The Wayzata-based lender earned $23.6 million, or 15 cents per share, in the fourth quarter. For the year, it lost $218.5 million, or $1.37 per share, reflecting a $296 million charge TCF took early last year when it shifted gears and repositioned its balance sheet.
Analysts had expected 18 cents per share for the quarter, but that was before a $10 million civil penalty announced Friday, which the bank said it would book in the fourth quarter. The penalty shaved off 6 cents per share. Minus the penalty, earnings would have been 21 cents per share.
Investors liked what they saw, sending TCF shares up more than 3 percent during the day to close at $13.50, the highest level in more than a year.
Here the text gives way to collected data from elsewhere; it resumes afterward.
(* ===== verification/DomainSpec.v ===== *)
(** * Domain contracts

    What the domain types of [src/src/domain/] guarantee: the evidence a phase
    receipt must and may carry, the canonical documents and their decoders, the
    construction of execution receipts, the text bounds and the failure
    capsules. *)

From Stdlib Require Import ZArith Lia Ascii String.
From stdpp Require Import base gmap strings option list_numbers list.
From S2P Require Import Prelude Identifiers States Text Execution Failure Operation.

Local Open Scope Z_scope.

(** ** The artifact contract of the phases *)

(** The fields of [PhaseArtifacts]. *)
Inductive ArtifactField : Type :=
| Field_AuthorizedPhaseSpecDigest
| Field_SourceGateProofDigest
| Field_DrainEvidenceDigest
| Field_SourceExportDigest
| Field_PrefetchEvidenceDigest
| Field_CiEvidenceDigest
| Field_BuildPlanDigest
| Field_DeploymentPlanDigest
| Field_ReleaseBundleDigest
| Field_ResourceReservationDigest
| Field_BuildContextDigest
| Field_GeneratedOutputDigests
| Field_ImageDigest
| Field_ImageIdDigest
| Field_BaseImageDigests
| Field_SchemaVersion
| Field_BackupId
| Field_BackupSetId
| Field_BaseBackupId
| Field_BaseBackupManifestDigest
| Field_BaseBackupEvidenceDigest
| Field_BaseBackupOffsiteEvidenceDigest
| Field_BaseBackupVerificationDigest
| Field_CutoverBackupId
| Field_CutoverBackupManifestDigest
| Field_CutoverBackupEvidenceDigest
| Field_CutoverBackupVerificationDigest
| Field_PreviousReleaseBundleDigest
| Field_HealthEvidenceDigest
| Field_FencingEpoch.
"It's one of the better quarters from TCF in a long time as the noise of the past couple of years is fading and the core bank results are improving," said Jon Arfstrom, a bank analyst with RBC Capital Markets in Minneapolis.
TCF saw solid loan growth across the board and net interest income on loans rose nearly 16 percent from a year ago.
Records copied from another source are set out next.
(* ===== verification/Backup.v ===== *)
(** * Backup contracts

    Model of [src/src/backup.rs]: the backup unit a policy installs, the spec that
    authorizes one capture, the manifest of what was captured, the evidence of its
    encryption, upload and read-back, the chain that binds them, and the freshness
    of a chain at a boundary.  Every document carries a digest of its other fields
    under a purpose string ([digest_jcs]); the canonical encoder and the hash are
    parameters. *)

From Stdlib Require Import ZArith Lia Ascii String.
From stdpp Require Import base gmap strings option list_numbers list.
From S2P Require Import Prelude Identifiers States Text Failure Operation Ordered.

Local Open Scope Z_scope.

Definition BACKUP_UNIT_SCHEMA_VERSION : Z := 1.
Definition AUTHORIZED_BACKUP_SPEC_SCHEMA_VERSION : Z := 1.
Definition BACKUP_MANIFEST_SCHEMA_VERSION : Z := 1.
Definition LOCAL_BACKUP_EVIDENCE_SCHEMA_VERSION : Z := 1.
Definition PROVIDER_UPLOAD_RECEIPT_SCHEMA_VERSION : Z := 1.
Definition OFFSITE_VERIFICATION_SCHEMA_VERSION : Z := 1.
Definition TRUSTED_CLOCK_EVIDENCE_SCHEMA_VERSION : Z := 1.
Definition BACKUP_FRESHNESS_EVIDENCE_SCHEMA_VERSION : Z := 1.
Definition VERIFIED_BACKUP_CHAIN_SCHEMA_VERSION : Z := 1.
Definition MAX_BACKUP_OBJECTS : Z := 16384.
Definition MAX_BACKUP_CHECKS : Z := 256.
Definition MAX_IDENTIFIER_BYTES : Z := 96.
Definition MAX_PROVIDER_OBJECT_ID_BYTES : Z := 512.
Definition MAX_ALLOWED_BACKUP_AGE_MS : Z := 24 * 60 * 60 * 1000.
Definition MAX_TRUSTED_CLOCK_OFFSET_MS : Z := 30000.
Definition MAX_TRUSTED_CLOCK_EVIDENCE_AGE_MS : Z := 30000.

(** ** Data *)

Inductive BackupSnapshotKindV1 : Type :=
| Snapshot_Base
| Snapshot_Cutover.

#[global] Instance BackupSnapshotKindV1_eq_dec : EqDecision BackupSnapshotKindV1.
Proof. solve_decision. Defined.

Inductive BackupCapturePurposeV1 : Type :=
| Purpose_DeploymentBase
| Purpose_DeploymentCutover
| Purpose_Scheduled
| Purpose_RestoreSafety
| Purpose_ControlPlane.

#[global] Instance BackupCapturePurposeV1_eq_dec : EqDecision BackupCapturePurposeV1.
Proof. solve_decision. Defined.

Inductive BackupConsistencyMechanismV1 : Type :=
| Consistency_SqliteOnlineBackupV1
| Consistency_QuiescedFilesystemV1.

#[global] Instance BackupConsistencyMechanismV1_eq_dec : EqDecision BackupConsistencyMechanismV1.
Proof. solve_decision. Defined.

Inductive BackupObjectKindV1 : Type :=
| Object_SqliteDatabase
| Object_Master
| Object_Blob
| Object_Configuration
| Object_PolicyBundle
| Object_ReleaseBundle
| Object_SourceLedger
| Object_GitBundle
| Object_OciLayout.

#[global] Instance BackupObjectKindV1_eq_dec : EqDecision BackupObjectKindV1.
Proof. solve_decision. Defined.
The growth was partly because of TCF's restructuring, which involved the acquisition near the end of 2011 of Gateway One, a privately held Southern California lender of money for used cars. But it also resulted partly from higher average loan balances in national specialty lending operations: leasing and equipment finance, inventory financing and auto finance, the company said.
The bank doubled the amount of new loans and leases originated in the fourth quarter from a year ago, to $2.8 billion, reflecting expansion of its national lending businesses.